> **WHAT THE TASK REQUIRES**: Counting from the line that holds "nmul : num_scope.", return each line exactly, through and including the last line of the entries.

[EXERCISE MATERIALS Boundary: Start]

(** * QuickChart MCP server: chart-configuration normalisation and dispatch

    A shallow embedding of [validateChartType], [generateChartConfig],
    [generateChartUrl] and the [generate_chart] and [download_chart] tool
    handlers of the server, over a small model of the JavaScript values the
    handlers receive, followed by the properties proved of them.

    Modelling conventions.
    - A JavaScript value is a [JsVal].  Numbers are the integers ([Z]) and
      the two infinities, which a request carries as [1e999] and [-1e999];
      fractions, NaN and negative zero are outside the model, and an integer
      is printed in full, as the engine prints it below 10^21.  Strings are
      sequences of bytes (the UTF-8 text), so indexing a string yields one
      byte where the engine yields one UTF-16 code unit.
    - An object is the list of its own properties in insertion order, keys
      unique.  The engine's reordering of array-index keys is not modelled.
    - A thrown exception is the [Throw] result of the [Result] monad; reading
      a property of [undefined] or [null] throws, as in the engine.
    - [JSON.stringify], [JSON.parse], [encodeURIComponent] and
      [decodeURIComponent] are functions on text.  The parser reads integer
      literals only and refuses the escape of a surrogate half, which has
      no byte form.
    - The file system, the clock and the network are a [Host] record; the
      handler of [download_chart] runs over a trace of the host calls it
      makes. *)

From Stdlib Require Import ZArith List String Ascii Bool Lia.
From Stdlib Require Import Decimal DecimalN DecimalZ.
Import ListNotations.
Open Scope list_scope.
Open Scope string_scope.

(* ================================================================== *)
(** * JavaScript values *)

Module Js.

(** The only function value the program creates: the arrow function
    [(value: number) => value] of the gauge branch. *)
Inductive Closure : Set :=
| FormatterEcho.

Unset Elimination Schemes.
Inductive JsVal : Type :=
| JUndefined
| JNull
| JBool (b : bool)
| JNum (n : Z)
| JStr (s : string)
| JArr (items : list JsVal)
| JObj (props : list (string * JsVal))
| JFun (f : Closure)
| JInf (negative : bool).
Set Elimination Schemes.

Definition Props : Type := list (string * JsVal).

(** Induction over values that reaches inside arrays and objects. *)
Fixpoint JsVal_ind (P : JsVal -> Prop)
    (Hundef : P JUndefined) (Hnull : P JNull)
    (Hbool : forall b, P (JBool b)) (Hnum : forall n, P (JNum n))
    (Hstr : forall s, P (JStr s))
    (Harr : forall l, Forall P l -> P (JArr l))
    (Hobj : forall l, Forall (fun kv => P (snd kv)) l -> P (JObj l))
    (Hfun : forall f, P (JFun f))
    (Hinf : forall negative, P (JInf negative))
    (v : JsVal) {struct v} : P v :=
  let rec := JsVal_ind P Hundef Hnull Hbool Hnum Hstr Harr Hobj Hfun Hinf in
  match v with
  | JUndefined => Hundef
  | JNull => Hnull
  | JBool b => Hbool b
  | JNum n => Hnum n
  | JStr s => Hstr s
  | JArr l =>
      Harr l ((fix go (l : list JsVal) : Forall P l :=
                 match l with
                 | [] => Forall_nil _
                 | x :: r => Forall_cons x (rec x) (go r)
                 end) l)
  | JObj l =>
      Hobj l ((fix go (l : Props) : Forall (fun kv => P (snd kv)) l :=
                 match l with
                 | [] => Forall_nil _
                 | kv :: r => Forall_cons kv (rec (snd kv)) (go r)
                 end) l)
  | JFun f => Hfun f
  | JInf negative => Hinf negative
  end.

(** Calling a function value. *)
Definition call (f : Closure) (value : JsVal) : JsVal :=
  match f with
  | FormatterEcho => value
  end.

(** ** Decimal text of integers *)

Fixpoint digits_of_uint (d : uint) : string :=
  match d with
  | Nil => ""
  | D0 r => String "0" (digits_of_uint r)
  | D1 r => String "1" (digits_of_uint r)
  | D2 r => String "2" (digits_of_uint r)
  | D3 r => String "3" (digits_of_uint r)
  | D4 r => String "4" (digits_of_uint r)
  | D5 r => String "5" (digits_of_uint r)
  | D6 r => String "6" (digits_of_uint r)
  | D7 r => String "7" (digits_of_uint r)
  | D8 r => String "8" (digits_of_uint r)
  | D9 r => String "9" (digits_of_uint r)
  end.

(** [String(i)] for an array index [i]. *)
Definition index_key (i : nat) : string := digits_of_uint (N.to_uint (N.of_nat i)).

(** [Number.prototype.toString] on an integer of magnitude below 10^21,
    which the engine prints in full. *)
Definition number_to_string (n : Z) : string :=
  match n with
  | Z0 => "0"
  | Zpos p => digits_of_uint (Pos.to_uint p)
  | Zneg p => String "-" (digits_of_uint (Pos.to_uint p))
  end.

(** ** Truthiness and type tests *)

(** ToBoolean. *)
Definition truthy (v : JsVal) : bool :=
  match v with
  | JUndefined | JNull => false
  | JBool b => b
  | JNum n => negb (n =? 0)%Z
  | JStr s => negb (s =? "")
  | JArr _ | JObj _ | JFun _ | JInf _ => true
  end.

Definition nullish (v : JsVal) : bool :=
  match v with
  | JUndefined | JNull => true
  | _ => false
  end.

(** [Array.isArray]. *)
Definition isArray (v : JsVal) : bool :=
  match v with
  | JArr _ => true
  | _ => false
  end.

(** The elements of an array value. *)
Definition own_items (v : JsVal) : list JsVal :=
  match v with
  | JArr l => l
  | _ => []
  end.

(** [typeof v === 'object']. *)
Definition typeof_object (v : JsVal) : bool :=
  match v with
  | JNull | JArr _ | JObj _ => true
  | _ => false
  end.

(** [a || b] and [a && b]. *)
Definition js_or (a b : JsVal) : JsVal := if truthy a then a else b.
Definition js_and (a b : JsVal) : JsVal := if truthy a then b else a.

(** A destructuring default [x = d]: taken only when the value is
    [undefined]. *)
Definition default_to (v d : JsVal) : JsVal :=
  match v with
  | JUndefined => d
  | _ => v
  end.

(** ** Own properties *)

Fixpoint lookup (k : string) (l : Props) : option JsVal :=
  match l with
  | [] => None
  | (k', v) :: r => if k' =? k then Some v else lookup k r
  end.

(** Define or overwrite one own property; an existing key keeps its place. *)
Fixpoint obj_set (l : Props) (k : string) (v : JsVal) : Props :=
  match l with
  | [] => [(k, v)]
  | (k', v') :: r => if k' =? k then (k', v) :: r else (k', v') :: obj_set r k v
  end.

Fixpoint indexed_from (i : nat) (l : list JsVal) : Props :=
  match l with
  | [] => []
  | x :: r => (index_key i, x) :: indexed_from (S i) r
  end.

Fixpoint chars_of (s : string) : list JsVal :=
  match s with
  | EmptyString => []
  | String c r => JStr (String c "") :: chars_of r
  end.

(** The own enumerable properties an object spread [...v] copies. *)
Definition own_entries (v : JsVal) : Props :=
  match v with
  | JObj l => l
  | JArr l => indexed_from 0 l
  | JStr s => indexed_from 0 (chars_of s)
  | _ => []
  end.

(** [{ ...target, ...src }] continued from the properties written so far. *)
Definition spread (target : Props) (src : JsVal) : Props :=
  fold_left (fun acc kv => obj_set acc (fst kv) (snd kv)) (own_entries src) target.

(** [v.name] for the property names this program reads ([type], [datasets],
    [labels], [title], [options], [data], [label], [backgroundColor],
    [borderColor], [additionalConfig]): none of them is inherited, so on
    anything but a plain object the result is [undefined]. *)
Definition get_field (v : JsVal) (name : string) : JsVal :=
  match v with
  | JObj l => match lookup name l with Some x => x | None => JUndefined end
  | _ => JUndefined
  end.

(** [v[i]] for a numeric index. *)
Definition get_index (v : JsVal) (i : nat) : JsVal :=
  match v with
  | JArr l => nth i l JUndefined
  | JStr s => match String.get i s with
              | Some c => JStr (String c "")
              | None => JUndefined
              end
  | JObj l => match lookup (index_key i) l with Some x => x | None => JUndefined end
  | _ => JUndefined
  end.

(** Strict equality with a string literal, as in [switch] and [includes]. *)
Definition is_string (v : JsVal) (s : string) : bool :=
  match v with
  | JStr t => t =? s
  | _ => false
  end.

(** [Array.prototype.includes] on an array of string literals. *)
Definition includes (l : list string) (v : JsVal) : bool :=
  existsb (is_string v) l.

(** ToString, as a template literal applies it, on a value in which no
    object has a [toString] or [valueOf] member of its own. *)
Fixpoint to_string (v : JsVal) : string :=
  match v with
  | JUndefined => "undefined"
  | JNull => "null"
  | JBool true => "true"
  | JBool false => "false"
  | JNum n => number_to_string n
  | JStr s => s
  | JArr l =>
      String.concat ","
        ((fix go (l : list JsVal) : list string :=
            match l with
            | [] => []
            | x :: r => (if nullish x then "" else to_string x) :: go r
            end) l)
  | JObj _ => "[object Object]"
  | JFun FormatterEcho => "(value) => value"
  | JInf false => "Infinity"
  | JInf true => "-Infinity"
  end.

End Js.
Export Js.

(* ================================================================== *)
(** * Exceptions *)

Inductive ErrorCode : Set :=
| InvalidParams
| InternalError
| MethodNotFound.

(** A host exception: its [code] property, when it has one, and its
    [message]. *)
Record JsError : Set := mkJsError {
  err_code : option string;
  err_message : string
}.

Inductive Exn : Set :=
| McpError (code : ErrorCode) (message : string)
| Thrown (e : JsError).

Inductive Result (A : Type) : Type :=
| Ok (a : A)
| Throw (e : Exn).
Arguments Ok {A} a.
Arguments Throw {A} e.

Definition bind {A B : Type} (m : Result A) (k : A -> Result B) : Result B :=
  match m with
  | Ok a => k a
  | Throw e => Throw e
  end.

Declare Scope result_scope.
Delimit Scope result_scope with result.
Notation "x <- m ;; k" := (bind m (fun x => k))
  (at level 61, m at next level, right associativity) : result_scope.
Notation "m ;;; k" := (bind m (fun _ => k))
  (at level 61, right associativity) : result_scope.
Open Scope result_scope.

(** The TypeError of a property read on [undefined] or [null]. *)
Definition TypeError (name : string) : Exn :=
  Thrown (mkJsError None ("Cannot read properties of undefined (reading '" ++ name ++ "')")).

(** [v.name], throwing on a nullish receiver. *)
Definition prop (v : JsVal) (name : string) : Result JsVal :=
  if nullish v then Throw (TypeError name) else Ok (get_field v name).

(** [v[i]], throwing on a nullish receiver. *)
Definition index (v : JsVal) (i : nat) : Result JsVal :=
  if nullish v then Throw (TypeError (index_key i)) else Ok (get_index v i).

(** [v?.name] and [v?.[i]]. *)
Definition opt_prop (v : JsVal) (name : string) : JsVal :=
  if nullish v then JUndefined else get_field v name.
Definition opt_index (v : JsVal) (i : nat) : JsVal :=
  if nullish v then JUndefined else get_index v i.

(** [Array.prototype.map] and [forEach] with a callback that may throw. *)
Fixpoint array_map (f : JsVal -> Result JsVal) (l : list JsVal) : Result (list JsVal) :=
  match l with
  | [] => Ok []
  | x :: r => y <- f x ;; ys <- array_map f r ;; Ok (y :: ys)
  end.

Fixpoint array_forEach (f : JsVal -> Result unit) (l : list JsVal) : Result unit :=
  match l with
  | [] => Ok tt
  | x :: r => f x ;;; array_forEach f r
  end.

(* ================================================================== *)
(** * JSON text *)

Module Json.
Local Open Scope string_scope.
Local Open Scope nat_scope.

Definition dquote : ascii := "034"%char.
Definition backslash : ascii := "\"%char.

Definition hex_lower (n : nat) : ascii :=
  if n <? 10 then ascii_of_nat (48 + n) else ascii_of_nat (87 + n).

(** QuoteJSONString on one byte. *)
Definition escape_char (c : ascii) : string :=
  let n := nat_of_ascii c in
  if (c =? dquote)%char then String backslash (String dquote "")
  else if (c =? backslash)%char then String backslash (String backslash "")
  else if n =? 8 then "\b"
  else if n =? 12 then "\f"
  else if n =? 10 then "\n"
  else if n =? 13 then "\r"
  else if n =? 9 then "\t"
  else if n <? 32 then
    "\u00" ++ String (hex_lower (n / 16)) (String (hex_lower (n mod 16)) "")
  else String c "".

Fixpoint escape (s : string) : string :=
  match s with
  | EmptyString => ""
  | String c r => escape_char c ++ escape r
  end.

Definition quote (s : string) : string :=
  String dquote (escape s ++ String dquote "").

(** [JSON.stringify(v)] without indentation; [None] is the [undefined] it
    returns for [undefined] and for functions.  Inside an array such a value
    is written as [null]; inside an object the property is left out.  An
    infinite number is written as [null] wherever it stands. *)
Fixpoint JSON_stringify (v : JsVal) : option string :=
  match v with
  | JUndefined | JFun _ => None
  | JNull | JInf _ => Some "null"
  | JBool true => Some "true"
  | JBool false => Some "false"
  | JNum n => Some (number_to_string n)
  | JStr s => Some (quote s)
  | JArr l =>
      Some ("[" ++ String.concat ","
              ((fix items (l : list JsVal) : list string :=
                  match l with
                  | [] => []
                  | x :: r =>
                      match JSON_stringify x with
                      | Some t => t
                      | None => "null"
                      end :: items r
                  end) l) ++ "]")
  | JObj l =>
      Some ("{" ++ String.concat ","
              ((fix members (l : Props) : list string :=
                  match l with
                  | [] => []
                  | (k, x) :: r =>
                      match JSON_stringify x with
                      | Some t => (quote k ++ ":" ++ t) :: members r
                      | None => members r
                      end
                  end) l) ++ "}")
  end.
(** * Tank game server core: a shallow embedding and its verified properties

    This development embeds the authoritative simulation core of the
    tank game server (shared kinematics, terrain generator, spawn selector,
    world simulator, room scheduler) and proves properties of it.

    JavaScript numbers are IEEE-754 binary64 values.  The embedding is
    written once over an interface [JSNumber] of the arithmetic the code
    uses, with two readings:

    - [RNumber]: the real numbers, the reading under which ranges,
      monotonicity and algebraic laws of the formulas are stated;
    - [F64Number]: the kernel's binary64 floats, the reading that decides
      questions which depend on rounding (for instance how many tick
      intervals of 1000/60 ms a 4000 ms countdown takes).

    Functions that call [Math.sin], [Math.cos], [Math.exp], [Math.pow] or
    [Math.tan] (whose results ECMAScript leaves to the implementation) or
    that loop on a numeric condition are embedded over the reals.  Two
    parts of them are embedded with the rounding as well: the steering
    part of the physics step, for every reading of numbers and with fuel
    for its loops, so that NaN targets can be followed through it; and the
    seeded generator and the hash of the terrain generator, which round
    each product and sum to binary64 before its bits are taken. *)

From Stdlib Require Import ZArith List ListDec Bool Lia String Ascii.
From Stdlib Require Import Reals Lra.
From Stdlib Require Floats.
Import ListNotations.

Set Implicit Arguments.

(* ================================================================== *)
(** * Numbers *)
(* ================================================================== *)

(** The arithmetic of JavaScript's [number] type that the embedded code
    uses.  [nltb] is [<] and [nleb] is [<=]; [a > b] is written
    [nltb b a] and [a >= b] is written [nleb b a]. *)
Class JSNumber (num : Type) : Type := {
  of_Z : Z -> num;
  nadd : num -> num -> num;
  nsub : num -> num -> num;
  nmul : num -> num -> num;
  ndiv : num -> num -> num;
  nopp : num -> num;
  nltb : num -> num -> bool;
  nleb : num -> num -> bool;
  Math_sqrt : num -> num;
  Math_floor : num -> num;
  (** the integer that an integer-valued number denotes, for indexing *)
  to_Z : num -> Z;
  Math_max : num -> num -> num;
  Math_min : num -> num -> num;
  Math_PI : num
}.

Declare Scope num_scope.
Delimit Scope num_scope with num.
Infix "+" := nadd : num_scope.
Infix "-" := nsub : num_scope.
Infix "*" := nmul : num_scope.
Infix "/" := ndiv : num_scope.
Notation "- x" := (nopp x) : num_scope.
Infix "<?" := nltb : num_scope.
Infix "<=?" := nleb : num_scope.
Notation "x >? y" := (nltb y x) (only parsing) : num_scope.
Notation "x >=? y" := (nleb y x) (only parsing) : num_scope.
(** [# z] is the integer literal [z]; [dec m k] is the decimal literal
    [m / 10^k], e.g. [dec 985 3] for [0.985]: the quotient of two exactly
    represented integers, correctly rounded, is the double the literal
    denotes. *)
Notation "# z" := (of_Z z%Z) (at level 1, format "# z") : num_scope.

[EXERCISE MATERIALS Boundary: End]

> **WRITTEN ANSWER**:
Infix "*" := nmul : num_scope.
Infix "/" := ndiv : num_scope.
Notation "- x" := (nopp x) : num_scope.
Infix "<?" := nltb : num_scope.
Infix "<=?" := nleb : num_scope.
Notation "x >? y" := (nltb y x) (only parsing) : num_scope.
Notation "x >=? y" := (nleb y x) (only parsing) : num_scope.
(** [# z] is the integer literal [z]; [dec m k] is the decimal literal
    [m / 10^k], e.g. [dec 985 3] for [0.985]: the quotient of two exactly
    represented integers, correctly rounded, is the double the literal
    denotes. *)
Notation "# z" := (of_Z z%Z) (at level 1, format "# z") : num_scope.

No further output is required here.